*Work instructions*:
Search the data below for the string "MWaiting" and copy all lines where it shows up.

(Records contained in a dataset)
Record inv (s : state) : Prop := {
  inv_run : match runG s with
            | RRunning => runResult s = None /\ errCh s = [] /\ errChClosed s = false
            | _ => is_Some (runResult s)
            end;
  inv_errCh : forall err, err ∈ errCh s -> runResult s = Some err;
  inv_stop : match stopG s with
             | SNone | SRunning => stopErrCh s = [] /\ stopResult s = None
             | _ => is_Some (stopResult s)
             end;
  inv_stopErrCh : forall err, err ∈ stopErrCh s -> stopResult s = Some (Some err);
  inv_ctx : forall err, ctxErr s = Some err -> err = Sentinel DeadlineExceeded;
  inv_wg : wg s = running (runG s) + stopping (stopG s);
  inv_wait : waitG s = WClosed -> runG s = RDone /\ stopG s = SDone;
  inv_main : main_ok s
}.

Lemma inv_init : inv init.
Proof.
  constructor; simpl; try done; intros ? H; by apply not_elem_of_nil in H.
Qed.

Lemma explained_mono s s' e r :
  explained s e r ->
  (forall x, ctxErr s = Some x -> ctxErr s' = Some x) ->
  (forall x, stopResult s = Some x -> stopResult s' = Some x) ->
  (runG s = RDone -> runG s' = RDone) -> (stopG s = SDone -> stopG s' = SDone) ->
  explained s' e r.
Proof. intros [] Hc Hs Hr Hst; [apply ex_timeout|eapply ex_stop|apply ex_done]; auto. Qed.

(** A step of another goroutine leaves what the main one knows. *)
Lemma main_ok_mono s s' :
  main_ok s -> mainG s' = mainG s ->
  (stopG s = SNone <-> stopG s' = SNone) -> (waitG s = WNone <-> waitG s' = WNone) ->
  (forall x, runResult s = Some x -> runResult s' = Some x) ->
  (forall x, ctxErr s = Some x -> ctxErr s' = Some x) ->
  (forall x, stopResult s = Some x -> stopResult s' = Some x) ->
  (runG s = RDone -> runG s' = RDone) -> (stopG s = SDone -> stopG s' = SDone) ->
  (mainG s = MWaiting -> runG s' <> RRunning -> errCh s' <> []) ->
  main_ok s'.
Proof.
  unfold main_ok. intros Hm HM Hs Hw Hr Hc Hst Hrd Hsd He. rewrite HM.
  destruct (mainG s) as [|e|e r].
  - destruct Hm as (? & ? & ?). split; [tauto|]. split; [tauto|]. auto.
  - destruct Hm as (? & ? & Hor). split; [tauto|]. split; [tauto|]. destruct Hor; auto.
  - destruct Hm as (? & ? & Hor & Hx). split; [tauto|]. split; [tauto|].
    split; [destruct Hor; auto|]. by eapply explained_mono.
Qed.

Lemma inv_shutdown s e sig ch :
  inv s -> mainG s = MWaiting -> (e = None \/ runResult s = Some e) ->
  (forall err, err ∈ ch -> err ∈ errCh s) -> (errCh s = [] -> ch = []) ->
  inv (shutdown s e sig ch).
Proof.
  intros [Hrun HerrCh Hstop Hsch Hctx Hwg Hwait Hmain] HM He Hch Hnil.
  unfold main_ok in Hmain. rewrite HM in Hmain. destruct Hmain as (Hst & Hw & _).
  rewrite Hst in *. constructor; simpl; try done.
  - destruct (runG s); try done. destruct Hrun as (? & ? & ?). auto.
  - intros err Herr. auto.
  - intros err Herr. by apply not_elem_of_nil in Herr.
  - rewrite Hwg. simpl. lia.
Qed.

Lemma inv_return s e r :
  inv s -> mainG s = MShutdown e -> explained s e r -> inv (return_ s e r).
Proof.
  intros [Hrun HerrCh Hstop Hsch Hctx Hwg Hwait Hmain] HM Hx.
  constructor; try done. unfold main_ok in *. rewrite HM in Hmain. simpl.
  destruct Hmain as (? & ? & ?). split; [done|]. split; [done|]. split; [done|].
  by eapply explained_mono.
Qed.

(** A step of a goroutine other than the main one. *)
Ltac inv_other :=
  match goal with
  | Hi : inv ?s |- inv _ =>
    let Hm := fresh "Hm" in
    destruct Hi as [Hrun HerrCh Hstop Hsch Hctx Hwg Hwait Hm];
    constructor;
    [..|eapply (main_ok_mono s); [exact Hm|reflexivity|..]; unfold main_ok in Hm];
    destruct s; simpl in *; subst; simpl in *;
    try done; try lia; try (by intros ? ->%list_elem_of_singleton);
    try (by intros ?; congruence); naive_solver
  end.

Lemma waiting s :
  main_ok s -> mainG s = MWaiting ->
  stopG s = SNone /\ waitG s = WNone /\ (runG s <> RRunning -> errCh s <> []).
Proof. intros Hm H. unfold main_ok in Hm. by rewrite H in Hm. Qed.

Lemma wait_done s : inv s -> waitG s = WWaiting -> wg s = 0 -> runG s = RDone /\ stopG s = SDone.
Proof.
  intros Hi Hw H0. rewrite (inv_wg _ Hi) in H0. pose proof (inv_main _ Hi) as Hm. unfold main_ok in Hm.
  assert (stopG s <> SNone) as Hn.
  { destruct (mainG s); destruct Hm as (? & ? & ?); congruence. }
  destruct (runG s), (stopG s); simpl in H0; try lia; done.
Qed.

Lemma inv_step s s' : inv s -> step s s' -> inv s'.
Proof.
  intros Hi Hst. destruct Hst.
  - inv_other.
  - inv_other.
  - inv_other.
  - inv_other.
  - apply inv_shutdown; auto.
  - apply inv_shutdown; auto; [right; apply Hi; rewrite H0; by left|rewrite H0; by right|by rewrite H0].
  - apply inv_shutdown; auto. intros err Herr. by apply not_elem_of_nil in Herr.
  - inv_other.
  - inv_other.
  - inv_other.
  - pose proof (wait_done s Hi H H0). inv_other.
  - inv_other.
  - apply inv_return; [done..|]. eapply ex_stop, Hi. rewrite H0. by left.
  - apply inv_return; [done..|]. pose proof (inv_ctx _ Hi err H0) as ->. exact (ex_timeout s e H0).
  - apply inv_return; [done..|]. destruct (inv_wait _ Hi H0). by apply ex_done.
Qed.

Lemma reachable_inv s : reachable s -> inv s.
Proof.
  intros H. unfold reachable in H. pose proof inv_init as Hi. induction H as [|x y z Hxy _ IH]; [done|].
  apply IH. by eapply inv_step.
Qed.

(** ** Termination *)

(** Every step uses up some of this. *)
Definition fuel_left (s : state) : nat :=
  match mainG s with MWaiting => 12 | MShutdown _ => 1 | MReturned _ _ => 0 end +
  match runG s with RRunning => 3 | RSent => 2 | RClosed => 1 | RDone => 0 end +
  match stopG s with SRunning => 2 | SSent => 1 | _ => 0 end +
  match waitG s with WWaiting => 1 | _ => 0 end +
  (if sigCh s then 0 else 1) +
  match ctxErr s with None => 1 | Some _ => 0 end.

Lemma step_fuel s s' : inv s -> step s s' -> fuel_left s' < fuel_left s.
Proof.
  intros Hi Hst. destruct Hst; unfold fuel_left, shutdown, return_; simpl;
    repeat match goal with H : ?x s = _ |- _ => rewrite H end; try lia;
    destruct (waiting s (inv_main _ Hi) ltac:(done)) as (-> & -> & _); simpl;
    destruct (ctxErr s); try lia; destruct (sigCh s); lia.
Qed.

Lemma nsteps_fuel n s s' : inv s -> nsteps step n s s' -> n + fuel_left s' <= fuel_left s.
Proof.
  intros Hi H. revert Hi. induction H as [|n x y z Hxy _ IH]; intros Hi; [lia|].
  pose proof (step_fuel _ _ Hi Hxy). pose proof (IH (inv_step _ _ Hi Hxy)). lia.
Qed.

(** A step of the program or of the clock: no signal arrives in it, and neither
    the application's Run nor its Stop returns in it. *)
Definition own (s s' : state) : Prop :=
  step s s' /\ (sigCh s = false -> sigCh s' = false) /\
  (runG s = RRunning -> runG s' = RRunning) /\ (stopG s = SRunning -> stopG s' = SRunning).

(** The same without the clock. *)
Definition prompt (s s' : state) : Prop := own s s' /\ (ctxErr s = None -> ctxErr s' = None).

Definition returned (s : state) : Prop := exists e r, mainG s = MReturned e r.

(** waitForShutdown has something to wait for no longer. *)
Definition awake (s : state) : Prop := sigCh s = true \/ runG s <> RRunning \/ mainG s <> MWaiting.

(** The application's Run has returned and so has its Stop. *)
Definition finished (s : state) : Prop := runG s <> RRunning /\ stopG s <> SNone /\ stopG s <> SRunning.

Lemma own_awake s s' : inv s -> awake s -> own s s' -> awake s'.
Proof.
  unfold awake. intros _ Ha (Hst & _). destruct Hst; simpl in *; try tauto; try (by right; right);
    right; left; congruence.
Qed.

Lemma own_finished s s' : inv s -> finished s -> own s s' -> finished s'.
Proof.
  unfold finished. intros Hi Ha (Hst & _). destruct Hst; simpl in *; try tauto; try (by intuition congruence);
    destruct (waiting s (inv_main _ Hi) ltac:(done)) as (? & _); tauto.
Qed.

Lemma rtc_own_reachable s s' : reachable s -> rtc own s s' -> reachable s'.
Proof.
  intros Hr H. induction H as [|x y z [Hxy _] _ IH]; [done|]. apply IH. by eapply rtc_r.
Qed.

Lemma rtc_prompt_own s s' : rtc prompt s s' -> rtc own s s'.
Proof. apply rtc_subrel. by intros x y [H _]. Qed.

Lemma rtc_own_keeps (P : state -> Prop) :
  (forall s s', inv s -> P s -> own s s' -> P s') -> forall s s', inv s -> P s -> rtc own s s' -> P s'.
Proof.
  intros Hk s s' Hi Hs H. induction H as [|x y z Hxy _ IH]; [done|].
  apply IH; [by eapply inv_step, Hxy|by eapply Hk].
Qed.

Ltac stays := repeat split; simpl; try done; try congruence.

(** waitForShutdown goes on by itself as soon as it can. *)
Lemma waiting_goes_on s : inv s -> mainG s = MWaiting -> sigCh s = true \/ runG s <> RRunning ->
  exists s', prompt s s' /\ mainG s' <> MWaiting.
Proof.
  intros Hi HM Hor. destruct (waiting s (inv_main _ Hi) HM) as (Hs & Hw & He).
  destruct Hor as [Hsig|Hrun].
  - exists (shutdown s None false (errCh s)). split; [split; [split; [by apply step_main_signal|]|]|]; by stays.
  - destruct (errCh s) as [|err rest] eqn:Ee; [by destruct (He Hrun)|].
    exists (shutdown s err (sigCh s) rest). split; [split; [split; [by apply step_main_err|]|]|]; by stays.
Qed.

(** The select returns once the deadline has passed. *)
Lemma shutdown_goes_on s e : mainG s = MShutdown e ->
  exists s', own s s' /\ (returned s' \/ mainG s' = MShutdown e /\ ctxErr s = None /\ is_Some (ctxErr s')).
Proof.
  intros HM. destruct (ctxErr s) as [err|] eqn:Ec.
  - exists (return_ s e (ctxResult e err)). split; [split; [by eapply step_return_ctx|]; by stays|]. left. by do 2 eexists.
  - eexists. split; [split; [by eapply step_deadline|]; stays|]. right. by simpl.
Qed.

(** In the select the deadline alone is enough to return. *)
Lemma shutdown_returns s e : mainG s = MShutdown e -> exists s', rtc own s s' /\ returned s'.
Proof.
  intros HM. destruct (shutdown_goes_on s e HM) as (s1 & H1 & [Hr|(HM1 & _ & Hc)]); [eauto using rtc_once|].
  destruct (shutdown_goes_on s1 e HM1) as (s2 & H2 & [Hr|(_ & Hn & _)]).
  - exists s2. split; [|done]. eapply rtc_l; [done|]. by apply rtc_once.
  - rewrite Hn in Hc. by destruct Hc.
Qed.

(** And without it, when the application and Stop have returned: some goroutine
    can go on until the select is left. *)
Lemma finished_goes_on s e : inv s -> mainG s = MShutdown e -> finished s -> exists s', prompt s s'.
Proof.
  intros Hi HM (Hr & Hn & Hs). pose proof (inv_wg _ Hi) as Hwg.
  pose proof (inv_main _ Hi) as Hm. unfold main_ok in Hm. rewrite HM in Hm. destruct Hm as (_ & Hw & _).
  destruct (runG s) eqn:Er; [done|eexists; split; [split; [by apply step_run_close|]|]; by stays
                            |eexists; split; [split; [by apply step_run_done|]|]; by stays|].
  destruct (stopG s) eqn:Es; [done..|eexists; split; [split; [by apply step_stop_done|]|]; by stays|].
  destruct (waitG s) eqn:Ew; [done|eexists; split; [split; [by apply step_wait|]|]; by stays|].
  eexists. split; [split; [by eapply step_return_done|]|]; by stays.
Qed.

(** ** Properties *)

(** C17. What Run can return, in every interleaving: the configuration error; or,
    with e the error the application returned (nil if a signal came first):
    ErrShutdownTimeout, and then the deadline had passed; e annotated with
    the text of an error Stop returned; or e itself, and then both the
    application and Stop have returned. *)
Theorem runner_outcomes parsed result :
  Run parsed result ->
  (exists err, parsed = Err err /\
     result = Some (ctxerrors.WrapE err "could not configparser.Parse")) \/
  (exists s e, reachable s /\ mainG s = MReturned e result /\
     (e = None \/ runResult s = Some e) /\
     ((result = Some ErrShutdownTimeout /\ ctxErr s = Some (Sentinel DeadlineExceeded)) \/
      (exists err, stopResult s = Some (Some err) /\ result = ctxerrors.Wrap e (text err)) \/
      (result = e /\ is_Some (runResult s) /\ is_Some (stopResult s)))).
Proof.
  unfold Run, getConfig. intros H. destruct parsed as [t|err]; [right|left; eauto].
  destruct H as (s & e & Hr & HM). exists s, e. split; [done|]. split; [done|].
  pose proof (reachable_inv s Hr) as Hi. pose proof (inv_main _ Hi) as Hm. unfold main_ok in Hm.
  rewrite HM in Hm. destruct Hm as (_ & _ & He & Hx). split; [done|].
  destruct Hx as [Hc|err Hs|Hrd Hsd]; [left; done|right; left; eauto|right; right].
  pose proof (inv_run _ Hi) as H1. pose proof (inv_stop _ Hi) as H2. rewrite Hrd in H1. rewrite Hsd in H2. done.
Qed.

*Task output*:
  (mainG s = MWaiting -> runG s' <> RRunning -> errCh s' <> []) ->
  inv s -> mainG s = MWaiting -> (e = None \/ runResult s = Some e) ->
  main_ok s -> mainG s = MWaiting ->
  match mainG s with MWaiting => 12 | MShutdown _ => 1 | MReturned _ _ => 0 end +
Definition awake (s : state) : Prop := sigCh s = true \/ runG s <> RRunning \/ mainG s <> MWaiting.
Lemma waiting_goes_on s : inv s -> mainG s = MWaiting -> sigCh s = true \/ runG s <> RRunning ->
  exists s', prompt s s' /\ mainG s' <> MWaiting.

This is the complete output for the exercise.